WORK INSTRUCTIONS:
Within the entries below, find the portion that opens with the line containing "#[global] Instance own_row_refl" and closes with the line containing "For the Signal, the". Retype that portion exactly and only.
Start of SOURCE DATA
(* ===== verification/Frame.v ===== *)
(** * What a computation can change: frames

    [moves R m]: whatever the database and whatever statements fail, running [m] relates the
    database before to the database after by [R].  With [R] reflexive and transitive this composes
    along every construct of the storage layer, so that what each statement does is the whole
    proof; [own] is the relation of a table of which one account's rows alone may change. *)

From S2P Require Import Prelude StoreError Database StoreKey BlobCipher BatchChunks Refinement Backend SignalStore SignalSpec ProtocolStore ProtocolSpec BlobCodec AppSyncStore AppSyncSpec.

Definition moves {D A} (R : D -> D -> Prop) (m : Run D A) : Prop := forall w, R (db w) (db (m w).2).

Create HintDb frames.

Section moves.
Context {D : Type} (R : D -> D -> Prop) `{!Reflexive R} `{!Transitive R}.

Lemma moves_ret {A} (a : A) : moves R (mret a).
Proof using Reflexive0. intros w. cbn. reflexivity. Qed.

Lemma moves_bind {A B} (m : Run D A) (f : A -> Run D B) : moves R m -> (forall a, moves R (f a)) -> moves R (m ≫= f).
Proof using Transitive0.
  intros Hm Hf w. unfold mbind, run_bind. specialize (Hm w). destruct (m w) as [[a|e] w']; [|done].
  etrans; [exact Hm|]. apply Hf.
Qed.

Lemma moves_of_result {A} (r : StoreResult A) : moves R (of_result r).
Proof using Reflexive0. intros w. cbn. reflexivity. Qed.

Lemma moves_stmt {A} (f : D -> StoreResult A * D) : (forall d, R d (f d).2) -> moves R (stmt f).
Proof using Reflexive0.
  intros Hf w. unfold stmt. specialize (Hf (db w)). destruct (faults w) as [|[] rest]; cbn; try reflexivity;
    by destruct (f (db w)) as [r d].
Qed.

Lemma moves_query {A} (f : D -> A) : moves R (query f).
Proof using Reflexive0. apply moves_stmt. intros d. cbn. reflexivity. Qed.

Lemma moves_transaction {A} (body : Run D A) : moves R body -> moves R (transaction body).
Proof using Reflexive0 Transitive0.
  intros Hb w. unfold transaction. pose proof (moves_stmt (fun d => (Ok tt, d)) ltac:(intros d; cbn; reflexivity) w) as Hs.
  destruct (stmt _ w) as [[[]|e] w0]; [|exact Hs]. specialize (Hb w0).
  destruct (body w0) as [[a|e] w1]; [|cbn; reflexivity].
  destruct (faults w1) as [|[] rest]; cbn in *; (etrans; [exact Hs|exact Hb]) || reflexivity.
Qed.

Lemma moves_execute {A} (f : D -> StoreResult A * D) : (forall d, R d (f d).2) -> moves R (execute f).
Proof using Reflexive0 Transitive0. intros Hf. by apply moves_transaction, moves_stmt. Qed.

Lemma moves_each {A} (f : A -> Run D unit) l : (forall a, moves R (f a)) -> moves R (each f l).
Proof using Reflexive0 Transitive0.
  intros Hf. induction l as [|a l IH]; cbn; [apply moves_ret|]. apply moves_bind; [apply Hf|]. by intros _.
Qed.

Lemma moves_read_chunks {T Rw V} (select : list T -> D -> list Rw) decode chunks (found : list (T * V)) :
  moves R (read_chunks select decode chunks found).
Proof using Reflexive0 Transitive0.
  revert found. induction chunks as [|chunk chunks IH]; intros found; cbn [read_chunks]; [apply moves_ret|].
  apply moves_bind; [apply moves_query|]. intros rows. apply moves_bind; [apply moves_of_result|]. intros o. apply IH.
Qed.

Lemma moves_if {A} (c : bool) (m1 m2 : Run D A) : moves R m1 -> moves R m2 -> moves R (if c then m1 else m2).
Proof using Type. by destruct c. Qed.
End moves.

#[export] Hint Resolve moves_ret moves_bind moves_of_result moves_stmt moves_query moves_transaction moves_execute
  moves_each moves_read_chunks moves_if : frames.

(** ** One account's rows of a table *)

(** Only rows of [me] change, and none appears unless [may] holds. *)
Definition own {K A} `{Countable K} (me : Z) (may : Prop) (m m' : gmap (K * Z) A) : Prop :=
  (forall k, k.2 <> me -> m' !! k = m !! k) /\ (forall k, is_Some (m' !! k) -> is_Some (m !! k) \/ may).

Section own.
Context {K A : Type} `{Countable K} (me : Z) (may : Prop).
Implicit Types (m : gmap (K * Z) A).

#[global] Instance own_refl : Reflexive (own (K := K) (A := A) me may).
Proof. intros m. split; auto. Qed.

#[global] Instance own_trans : Transitive (own (K := K) (A := A) me may).
Proof.
  intros m1 m2 m3 [Ha Hb] [Ha' Hb']. split.
  - intros k Hk. by rewrite Ha', Ha.
  - intros k Hk. destruct (Hb' k Hk) as [Hk'|?]; [by apply Hb|by right].
Qed.

Lemma own_insert m k v : may -> own me may m (<[(k, me) := v]> m).
Proof using Type.
  intros Hm. split; [|by right]. intros k' Hk. apply lookup_insert_ne. intros <-. by apply Hk.
Qed.

Lemma own_delete m k : own me may m (delete (k, me) m).
Proof using Type.
  split.
  - intros k' Hk. apply lookup_delete_ne. intros <-. by apply Hk.
  - intros k' [v Hv]. apply lookup_delete_Some in Hv as [_ Hv]. left. by eexists.
Qed.

Lemma own_alter m k f : own me may m (alter f (k, me) m).
Proof using Type.
  split.
  - intros k' Hk. apply lookup_alter_ne. intros <-. by apply Hk.
  - intros k' Hv. left. by apply lookup_alter_is_Some in Hv.
Qed.

Lemma own_filter m (P : K * Z * A -> Prop) `{!forall x, Decision (P x)} :
  (forall k v, k.2 <> me -> P (k, v)) -> own me may m (filter P m).
Proof using Type.
  intros HP. split.
  - intros k Hk. rewrite map_lookup_filter. destruct (m !! k) as [v|] eqn:E; cbn; [|done].
    by rewrite option_guard_True by by apply HP.
  - intros k [v Hv]. apply map_lookup_filter_Some in Hv as [Hv _]. left. by eexists.
Qed.

Lemma own_imap m f : (forall k v, k.2 <> me -> f k v = Some v) -> own me may m (map_imap f m).
Proof using Type.
  intros Hf. split.
  - intros k Hk. rewrite map_lookup_imap. destruct (m !! k) as [v|]; cbn; [by apply Hf|done].
  - intros k [v Hv]. rewrite map_lookup_imap in Hv. destruct (m !! k); [left; by eexists|done].
Qed.

(** A table of which no row is left without its account, before and after. *)
Definition scoped (accounts : gset Z) m : Prop := forall k, is_Some (m !! k) -> k.2 ∈ accounts.

Lemma own_scoped accounts m m' : own me (me ∈ accounts) m m' -> scoped accounts m -> scoped accounts m'.
Proof using Type.
  intros [Ha Hb] Hs k Hk. destruct (decide (k.2 = me)) as [E|Hne].
  - destruct (Hb k Hk) as [Hk'|Hm]; [by apply Hs|by rewrite E].
  - apply Hs. by rewrite <-Ha.
Qed.
End own.

(** A table with one row per account. *)
Definition own_row {A} (me : Z) (may : Prop) (m m' : gmap Z A) : Prop :=
  (forall k, k <> me -> m' !! k = m !! k) /\ (is_Some (m' !! me) -> is_Some (m !! me) \/ may).

#[global] Instance own_row_refl {A} me may : Reflexive (own_row (A := A) me may).
Proof. intros m. split; auto. Qed.

#[global] Instance own_row_trans {A} me may : Transitive (own_row (A := A) me may).
Proof.
  intros m1 m2 m3 [Ha Hb] [Ha' Hb']. split; [intros k Hk; by rewrite Ha', Ha|].
  intros Hk. destruct (Hb' Hk) as [?|?]; [by apply Hb|by right].
Qed.

Lemma own_row_insert {A} me (may : Prop) (m : gmap Z A) v : may -> own_row me may m (<[me := v]> m).
Proof. intros Hm. split; [|by right]. intros k Hk. by apply lookup_insert_ne. Qed.

Definition scoped_rows {A} (accounts : gset Z) (m : gmap Z A) : Prop := forall k, is_Some (m !! k) -> k ∈ accounts.

Lemma own_row_scoped {A} accounts me (m m' : gmap Z A) :
  own_row me (me ∈ accounts) m m' -> scoped_rows accounts m -> scoped_rows accounts m'.
Proof.
  intros [Ha Hb] Hs k Hk. destruct (decide (k = me)) as [->|Hne].
  - destruct (Hb Hk) as [Hk'|?]; [by apply Hs|done].
  - apply Hs. by rewrite <-Ha.
Qed.

#[export] Hint Resolve own_row_insert own_insert own_delete own_alter own_filter : frames.

(** ** Every call of a store changes rows of its own account only

    For the Signal, the protocol and the app-state store: whatever call, whatever statement fails,
    the rows of the other accounts are untouched and no row of an account that does not exist
    appears. *)

(** The constructs of a call, down to its statements. *)
Ltac head_of t := match t with ?f _ => head_of f | _ => t end.
Ltac frame_call :=
  repeat first
    [ apply moves_ret; apply _
    | apply moves_of_result; apply _
    | apply moves_query; apply _
    | apply moves_read_chunks; apply _
    | apply moves_if
    | apply moves_execute; [apply _..|]
    | apply moves_transaction; [apply _..|]
    | apply moves_each; [apply _..|]; intros ?
    | apply moves_bind; [apply _| |intros ?]
    | apply moves_stmt; [apply _|]
    | progress case_match
    | match goal with |- moves _ ?m => let h := head_of m in unfold h end ].

(** ** Signal *)

Definition signal_own (me : Z) (d d' : SignalDb) : Prop :=
  sd_accounts d' = sd_accounts d /\
  own me (me ∈ sd_accounts d) (addr_rows d) (addr_rows d') /\
  own me (me ∈ sd_accounts d) (prekeys d) (prekeys d') /\
  own me (me ∈ sd_accounts d) (signed_prekeys d) (signed_prekeys d').

#[global] Instance signal_own_refl me : Reflexive (signal_own me).
Proof. intros d. split_and!; reflexivity. Qed.

#[global] Instance signal_own_trans me : Transitive (signal_own me).
Proof.
  intros d1 d2 d3 (E1 & H1 & H2 & H3) (E2 & K1 & K2 & K3). rewrite E1 in *.
  split_and!; [done|by etrans..].
Qed.

(** A statement: its guard, then table by table. *)
Ltac own_table :=
  first [ reflexivity | apply own_row_insert | apply own_insert | apply own_delete | apply own_alter | apply own_filter | apply own_imap ];
  cbn [fst snd] in *; intros; rewrite ?decide_False by tauto; auto; try tauto; try (f_equal; by destruct_and?).
Ltac frame_stmt :=
  intros d; cbn [snd];
  repeat first [ match goal with |- _ _ _ (snd ?s) => let h := head_of s in unfold h end | case_decide | case_match ];
  split_and!; cbn; repeat case_match; own_table.

Lemma signal_call_own `{crypto : Crypto} constraint cipher (call : SignalCall) :
  moves (signal_own (call_device call)) (signal_run constraint cipher call).
Proof.
  destruct call as [me draws op]. unfold signal_run, done. cbn [call_device call_op call_draws].
  destruct op; try (match goal with t : AddrTable |- _ => destruct t end); frame_call; frame_stmt.
Qed.

(** ** The protocol store *)

Definition proto_own (me : Z) (d d' : ProtoDb) : Prop :=
  pd_accounts d' = pd_accounts d /\
  own me (me ∈ pd_accounts d) (sender_key_devices d) (sender_key_devices d') /\
  own me (me ∈ pd_accounts d) (lid_pn_mapping d) (lid_pn_mapping d') /\
  own me (me ∈ pd_accounts d) (base_keys d) (base_keys d') /\
  own me (me ∈ pd_accounts d) (device_registry d) (device_registry d') /\
  own me (me ∈ pd_accounts d) (tc_tokens d) (tc_tokens d') /\
  own me (me ∈ pd_accounts d) (sent_messages d) (sent_messages d') /\
  own me (me ∈ pd_accounts d) (msg_secrets d) (msg_secrets d').

#[global] Instance proto_own_refl me : Reflexive (proto_own me).
Proof. intros d. split_and!; reflexivity. Qed.

#[global] Instance proto_own_trans me : Transitive (proto_own me).
Proof.
  intros d1 d2 d3 (E1 & H1) (E2 & H2). unfold proto_own. rewrite E1 in *. destruct_and?. split_and!; [done|by etrans..].
Qed.

Lemma proto_call_own `{crypto : Crypto} `{lib : Wacore} constraint cipher (call : ProtoCall) :
  moves (proto_own (pc_device call)) (proto_run constraint cipher call).
Proof.
  destruct call as [me draws op]. unfold proto_run, ProtocolSpec.done, answer. cbn [pc_device pc_op pc_draws].
  destruct op; frame_call; frame_stmt.
Qed.

(** ** App state and the device *)

Definition app_own (me : Z) (d d' : AppDb) : Prop :=
  ad_accounts d' = ad_accounts d /\
  own me (me ∈ ad_accounts d) (app_state_keys d) (app_state_keys d') /\
  own me (me ∈ ad_accounts d) (app_state_versions d) (app_state_versions d') /\
  own me (me ∈ ad_accounts d) (app_state_mutation_macs d) (app_state_mutation_macs d') /\
  own_row me (me ∈ ad_accounts d) (device_rows d) (device_rows d').

#[global] Instance app_own_refl me : Reflexive (app_own me).
Proof. intros d. split_and!; reflexivity. Qed.

#[global] Instance app_own_trans me : Transitive (app_own me).
Proof.
  intros d1 d2 d3 (E1 & H1) (E2 & H2). unfold app_own. rewrite E1 in *. destruct_and?. split_and!; [done|by etrans..].
Qed.

Lemma app_call_own `{crypto : Crypto} `{keys : Keys} `{!Message DeviceBlob} `{!Message HashStateWire}
    `{!Message AppStateSyncKeyWire} constraint cipher (call : AppCall) :
  moves (app_own (ac_device call)) (app_run constraint cipher call).
Proof.
  destruct call as [me draws op]. unfold app_run, ok_unit, answered. cbn [ac_device ac_op ac_draws].
  destruct op; frame_call; frame_stmt.
Qed.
End of SOURCE DATA
OUTPUT OF THE EXERCISE:
#[global] Instance own_row_refl {A} me may : Reflexive (own_row (A := A) me may).
Proof. intros m. split; auto. Qed.

#[global] Instance own_row_trans {A} me may : Transitive (own_row (A := A) me may).
Proof.
  intros m1 m2 m3 [Ha Hb] [Ha' Hb']. split; [intros k Hk; by rewrite Ha', Ha|].
  intros Hk. destruct (Hb' Hk) as [?|?]; [by apply Hb|by right].
Qed.

Lemma own_row_insert {A} me (may : Prop) (m : gmap Z A) v : may -> own_row me may m (<[me := v]> m).
Proof. intros Hm. split; [|by right]. intros k Hk. by apply lookup_insert_ne. Qed.

Definition scoped_rows {A} (accounts : gset Z) (m : gmap Z A) : Prop := forall k, is_Some (m !! k) -> k ∈ accounts.

Lemma own_row_scoped {A} accounts me (m m' : gmap Z A) :
  own_row me (me ∈ accounts) m m' -> scoped_rows accounts m -> scoped_rows accounts m'.
Proof.
  intros [Ha Hb] Hs k Hk. destruct (decide (k = me)) as [->|Hne].
  - destruct (Hb Hk) as [Hk'|?]; [by apply Hs|done].
  - apply Hs. by rewrite <-Ha.
Qed.

#[export] Hint Resolve own_row_insert own_insert own_delete own_alter own_filter : frames.

(** ** Every call of a store changes rows of its own account only

    For the Signal, the protocol and the app-state store: whatever call, whatever statement fails,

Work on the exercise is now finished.